- **Exercise aim**: Please repeat the records exactly from their first line, finishing at the line containing "d query <->" and including it.
[Provided information Boundary: Start]
(** The user list is what it says: the search text is matched literally, whatever
    wildcards it contains; the total counts every user the query asks for; the page
    is the slice of these users, newest first; deleted users never appear; and each
    user comes with its own roles. *)
Theorem list_users_ok query offset limit (w : World L) :
  idle w ->
  let d := w_committed w in
  exists r, list_users query offset limit w = (Ok r, w)
    /\ page_total r = Z.of_nat (length (listed d query))
    /\ map rec_user (page_items r) = slice offset limit (listed d query)
    /\ (forall u, u ∈ listed d query <->
          wanted d query u = true /\ exists k, users d !! k = Some u)
    /\ (forall record, record ∈ page_items r ->
          rec_roles record
          = sorted (map r_role_code (select (role_of (u_id (rec_user record))) (user_roles d)))).
Proof.
  intros Hidle d. rewrite (idle_at w Hidle). subst d. set (d := w_committed w). clearbody d.
  change (w_committed (at_db false d d w)) with d.
  assert (select (list_filter d query) (users d) = select (wanted d query) (users d)) as Es.
  { apply select_ext. intros u. apply list_filter_wanted. }
  set (page := slice offset limit (listed d query)).
  exists (OffsetPage (map (fun u => UserRecord u (role_codes_for_users d (map u_id page) (u_id u))) page)
            (Z.of_nat (length (listed d query))) offset limit).
  split_and!.
  - unfold list_users. rewrite session_scope_at. unfold at_db, in_scope. run_cbv.
    unfold row_count. by rewrite Es, listed_length.
  - done.
  - simpl. rewrite map_map. apply map_id.
  - intros u. unfold listed, order_by_desc. rewrite merge_sort_Permutation. apply elem_of_select.
  - simpl. intros record Hr. apply list_elem_of_fmap in Hr as (u & -> & Hu). simpl.
    unfold role_codes_for_users. rewrite bool_decide_true; [done|].
    apply list_elem_of_fmap. by exists u.
Qed.

(** ** Roles *)

(** The role codes of a user. *)
Definition roles_of d (uid : Z) : gset string :=
  list_to_set (map r_role_code (select (role_of uid) (user_roles d))).

Lemma elem_of_roles_of d uid code :
  code ∈ roles_of d uid <->
  exists k r, user_roles d !! k = Some r /\ r_user_id r = uid /\ r_role_code r = code.
Proof.
  unfold roles_of. rewrite elem_of_list_to_set, list_elem_of_fmap. split.
  - intros (r & -> & [Hr [k Hk]]%elem_of_select). apply Z.eqb_eq in Hr. eauto.
  - intros (k & r & Hk & <- & <-). exists r. split; [done|]. apply elem_of_select.
    split; [by apply Z.eqb_eq|eauto].
Qed.

Lemma session_scope_tx {A} (body : M L A) c d x :
  session_scope unit_of_work body (at_db true c d x) = body (at_db true c d x).
Proof. done. Qed.

Lemma write_at f c d x :
  write_db f (at_db true c d x) = (Ok tt, at_db true c (f d) x).
Proof. done. Qed.

(** The DELETE of the revoked roles, left out when there is none. *)
Lemma delete_revoked_at uid (revoked : gset string) c d x :
  exists d1, (if bool_decide (sorted (elements revoked) = []) then mret tt
     else write_db (with_user_roles (delete_where (fun r =>
            role_of uid r && bool_decide (r_role_code r ∈ sorted (elements revoked)))))
     : M L unit) (at_db true c d x) = (Ok tt, at_db true c d1 x)
  /\ forall k row, user_roles d1 !! k = Some row <-> user_roles d !! k = Some row
     /\ ~ (r_user_id row = uid /\ r_role_code row ∈ revoked).
Proof.
  destruct (bool_decide _) eqn:Eb.
  - exists d. split; [done|]. intros k row. apply bool_decide_eq_true in Eb.
    split; [|by intros [? _]]. intros Hk. split; [done|]. intros [_ Hr].
    apply (not_elem_of_nil (r_role_code row)). rewrite <- Eb.
    by rewrite elem_of_sorted, elem_of_elements.
  - eexists. rewrite write_at. split; [reflexivity|]. intros k row. simpl.
    rewrite lookup_delete_where. unfold role_of.
    rewrite andb_false_iff, Z.eqb_neq, bool_decide_eq_false, elem_of_sorted, elem_of_elements.
    split; intros [Hk Hr]; (split; [done|]); [tauto|].
    destruct (decide (r_user_id row = uid)); [right|by left]. intros Hin. by apply Hr.
Qed.


Lemma exec_select_at {A} (get : DB -> gmap Z A) p c d x :
  exec_select get p (at_db true c d x) = (Ok (select p (get d)), at_db true c d x).
Proof. done. Qed.
(* ===== verification/Migration.v ===== *)
(** * The initial migration and the declared tables

    The script of src/backend/alembic/versions/20260810_0001_initial_schema.py as
    data-definition statements, and the tables of src/backend/app/models as they are
    declared: the fields with their column types, the checks and the indexes of
    [__table_args__], and the schema SQLAlchemy derives from them with the naming
    convention of src/backend/app/models/metadata.py.  A column without a type takes
    that of the column it refers to; a primary key of type [UUID] is a column of its
    own that is never null.  The order of the columns, which depends on when Python
    makes the column objects, is not modelled.  At the
    end, the theorem that the script makes the declared schema. *)

From S2P Require Import Prelude PyStr Schema.

(** ** The script *)

(* src: backend/alembic/versions/20260810_0001_initial_schema.py:24-85 upgrade *)
Definition upgrade_users : list ddl :=
  [CreateTable "users"
     [mkColumn "id" UUID false None None;
      mkColumn "email" TEXT false None None;
      mkColumn "password_hash" TEXT true None
        (Some "NULL means the user can authenticate only through external identity providers.");
      mkColumn "is_active" BOOLEAN false (Some "true") None;
      mkColumn "language_code" TEXT false (Some "'ja'") (Some "User interface language code.");
      mkColumn "registered_at" BIGINT false None
        (Some "Unix timestamp in milliseconds. Business registration time.");
      mkColumn "modified_at" BIGINT false None
        (Some "Unix timestamp in milliseconds. Business time when the user was last modified.");
      mkColumn "created_at" TIMESTAMPTZ false None None;
      mkColumn "updated_at" TIMESTAMPTZ false None None;
      mkColumn "last_logged_in_at" BIGINT true None
        (Some "Unix timestamp in milliseconds. NULL means the user has never completed a login.");
      mkColumn "deleted_at" BIGINT true None
        (Some "Unix timestamp in milliseconds. NULL means the user is not logically deleted.")]
     []
     [("ck_users_language_code_supported", "language_code in ('en', 'ja')")]
     "pk_users" ["id"];
   CreateIndex "uq_users_email_lower_active" "users" [ByExpression "lower(email)"] true
     (Some "deleted_at IS NULL");
   CreateIndex "ix_users_registered_at_id" "users" [ByColumn "registered_at"; ByColumn "id"] false None]%string.

(* src: backend/alembic/versions/20260810_0001_initial_schema.py:87-154 upgrade *)
Definition upgrade_auth_sessions : list ddl :=
  [CreateTable "auth_sessions"
     [mkColumn "id" UUID false None None;
      mkColumn "user_id" UUID false None None;
      mkColumn "session_token_hash" TEXT false None None;
      mkColumn "csrf_token_hash" TEXT false None None;
      mkColumn "created_at" TIMESTAMPTZ false None None;
      mkColumn "issued_at" BIGINT false None
        (Some "Unix timestamp in milliseconds. Business time when the session was issued.");
      mkColumn "updated_at" TIMESTAMPTZ false None None;
      mkColumn "last_seen_at" BIGINT false None
        (Some "Unix timestamp in milliseconds. Business time when the session was last seen.");
      mkColumn "expires_at" BIGINT false None
        (Some "Unix timestamp in milliseconds. Business time when the session expires.");
      mkColumn "revoked_at" BIGINT true None
        (Some "Unix timestamp in milliseconds. NULL means the session has not been revoked.");
      mkColumn "last_oidc_authenticated_at" BIGINT true None
        (Some "Unix timestamp in milliseconds. NULL means no fresh OIDC authentication has been recorded for this session.");
      mkColumn "ip_address" INET true None
        (Some "NULL means the client IP could not be determined or should not be stored. Stored as PostgreSQL INET by intentional schema-guideline deviation.");
      mkColumn "user_agent" TEXT true None (Some "NULL means the request did not include a user agent.")]
     [("fk_auth_sessions_user_id_users", mkForeignKey ["user_id"] "users" ["id"] CASCADE)]
     []
     "pk_auth_sessions" ["id"];
   CreateIndex "ix_auth_sessions_user_id" "auth_sessions" [ByColumn "user_id"] false None;
   CreateIndex "uq_auth_sessions_session_token_hash" "auth_sessions" [ByColumn "session_token_hash"] true None;
   CreateIndex "ix_auth_sessions_expires_at" "auth_sessions" [ByColumn "expires_at"] false None]%string.

(* src: backend/alembic/versions/20260810_0001_initial_schema.py:156-236 upgrade *)
Definition upgrade_auth_audit_logs : list ddl :=
  [CreateTable "auth_audit_logs"
     [mkColumn "id" UUID false None None;
      mkColumn "user_id" UUID true None
        (Some "NULL means the user row was deleted while the audit row is retained.");
      mkColumn "session_id" UUID true None
        (Some "NULL means the session row was deleted while the audit row is retained.");
      mkColumn "event_type" TEXT false None None;
      mkColumn "ip_address" INET true None
        (Some "NULL means the client IP could not be determined or should not be stored. Stored as PostgreSQL INET by intentional schema-guideline deviation.");
      mkColumn "user_agent" TEXT true None (Some "NULL means the request did not include a user agent.");
      mkColumn "detail_json" JSONB true None (Some "NULL means the event has no details.");
      mkColumn "occurred_at" BIGINT false None
        (Some "Unix timestamp in milliseconds. Business occurrence time of the audit event.");
      mkColumn "created_at" TIMESTAMPTZ false None None;
      mkColumn "updated_at" TIMESTAMPTZ false None None]
     [("fk_auth_audit_logs_session_id_auth_sessions", mkForeignKey ["session_id"] "auth_sessions" ["id"] SET_NULL);
      ("fk_auth_audit_logs_user_id_users", mkForeignKey ["user_id"] "users" ["id"] SET_NULL)]
     []
     "pk_auth_audit_logs" ["id"];
   CreateIndex "ix_auth_audit_logs_user_id" "auth_audit_logs" [ByColumn "user_id"] false None;
   CreateIndex "ix_auth_audit_logs_session_id" "auth_audit_logs" [ByColumn "session_id"] false None;
   CreateIndex "ix_auth_audit_logs_event_type" "auth_audit_logs" [ByColumn "event_type"] false None;
   CreateIndex "ix_auth_audit_logs_occurred_at" "auth_audit_logs" [ByColumn "occurred_at"] false None]%string.

(* src: backend/alembic/versions/20260810_0001_initial_schema.py:238-284 upgrade *)
Definition upgrade_sample_items : list ddl :=
  [CreateTable "sample_items"
     [mkColumn "id" UUID false None None;
      mkColumn "owner_user_id" UUID false None None;
      mkColumn "title" TEXT false None None;
      mkColumn "description" TEXT true None (Some "NULL means the item has no description.");
      mkColumn "is_completed" BOOLEAN false (Some "false") None;
      mkColumn "registered_at" BIGINT false None
        (Some "Unix timestamp in milliseconds. Business registration time used for cursor ordering.");
      mkColumn "modified_at" BIGINT false None
        (Some "Unix timestamp in milliseconds. Business time when the item was last modified.");
      mkColumn "created_at" TIMESTAMPTZ false None None;
      mkColumn "updated_at" TIMESTAMPTZ false None None]
     [("fk_sample_items_owner_user_id_users", mkForeignKey ["owner_user_id"] "users" ["id"] CASCADE)]
     []
     "pk_sample_items" ["id"];
   CreateIndex "ix_sample_items_owner_user_id" "sample_items" [ByColumn "owner_user_id"] false None;
   CreateIndex "ix_sample_items_owner_user_id_registered_at_id" "sample_items" [ByColumn "owner_user_id"; ByColumn "registered_at"; ByColumn "id"] false None]%string.

(* src: backend/alembic/versions/20260810_0001_initial_schema.py:286-340 upgrade *)
Definition upgrade_auth_identities : list ddl :=
  [CreateTable "auth_identities"
     [mkColumn "id" UUID false None None;
      mkColumn "user_id" UUID false None None;
      mkColumn "provider_id" TEXT false None None;
      mkColumn "provider_subject" TEXT false None None;
      mkColumn "email" TEXT true None
        (Some "NULL means the identity provider did not return an email address.");
      mkColumn "is_email_verified" BOOLEAN false (Some "false") None;
      mkColumn "claims_json" JSONB false None None;
      mkColumn "linked_at" BIGINT false None
        (Some "Unix timestamp in milliseconds. Business time when the provider identity was linked.");
      mkColumn "created_at" TIMESTAMPTZ false None None;
      mkColumn "updated_at" TIMESTAMPTZ false None None;
      mkColumn "last_logged_in_at" BIGINT true None
        (Some "Unix timestamp in milliseconds. NULL means the identity has never completed a login.")]
     [("fk_auth_identities_user_id_users", mkForeignKey ["user_id"] "users" ["id"] CASCADE)]
     []
     "pk_auth_identities" ["id"];
   CreateIndex "uq_auth_identities_provider_subject" "auth_identities" [ByColumn "provider_id"; ByColumn "provider_subject"] true None;
   CreateIndex "ix_auth_identities_user_id" "auth_identities" [ByColumn "user_id"] false None]%string.

(* src: backend/alembic/versions/20260810_0001_initial_schema.py:342-413 upgrade *)
Definition upgrade_auth_oidc_authorization_states : list ddl :=
  [CreateTable "auth_oidc_authorization_states"
     [mkColumn "id" UUID false None None;
      mkColumn "state_hash" TEXT false None None;
      mkColumn "browser_binding_hash" TEXT false None None;
      mkColumn "nonce_hash" TEXT false None None;
      mkColumn "pkce_verifier" TEXT false None None;
      mkColumn "provider_id" TEXT false None None;
      mkColumn "purpose" TEXT false None None;
      mkColumn "expected_user_id" UUID true None
        (Some "NULL means no authenticated user context was expected for this authorization state.");
      mkColumn "expected_session_id" UUID true None
        (Some "NULL means no authenticated session context was expected for this authorization state.");
      mkColumn "redirect_path" TEXT false None None;
      mkColumn "login_hint" TEXT true None
        (Some "NULL means no login hint was provided to the authorization request.");
      mkColumn "language_code" TEXT true None
        (Some "NULL means no public language preference was captured.");
      mkColumn "expires_at" BIGINT false None
        (Some "Unix timestamp in milliseconds. Business time when the state expires.");
      mkColumn "consumed_at" BIGINT true None
        (Some "Unix timestamp in milliseconds. NULL means the state has not been consumed.");
      mkColumn "created_at" TIMESTAMPTZ false None None;
      mkColumn "updated_at" TIMESTAMPTZ false None None]
     []
     [("ck_auth_oidc_authorization_states_language_code_supported", "language_code is null or language_code in ('en', 'ja')")]
     "pk_auth_oidc_authorization_states" ["id"];
   CreateIndex "uq_auth_oidc_states_state_hash" "auth_oidc_authorization_states" [ByColumn "state_hash"] true None;
   CreateIndex "ix_auth_oidc_states_expires_at" "auth_oidc_authorization_states" [ByColumn "expires_at"] false None;
   CreateIndex "ix_auth_oidc_states_consumed_at" "auth_oidc_authorization_states" [ByColumn "consumed_at"] false None]%string.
[Provided information Boundary: End]
- **Written answer**:
(** The user list is what it says: the search text is matched literally, whatever
    wildcards it contains; the total counts every user the query asks for; the page
    is the slice of these users, newest first; deleted users never appear; and each
    user comes with its own roles. *)
Theorem list_users_ok query offset limit (w : World L) :
  idle w ->
  let d := w_committed w in
  exists r, list_users query offset limit w = (Ok r, w)
    /\ page_total r = Z.of_nat (length (listed d query))
    /\ map rec_user (page_items r) = slice offset limit (listed d query)
    /\ (forall u, u ∈ listed d query <->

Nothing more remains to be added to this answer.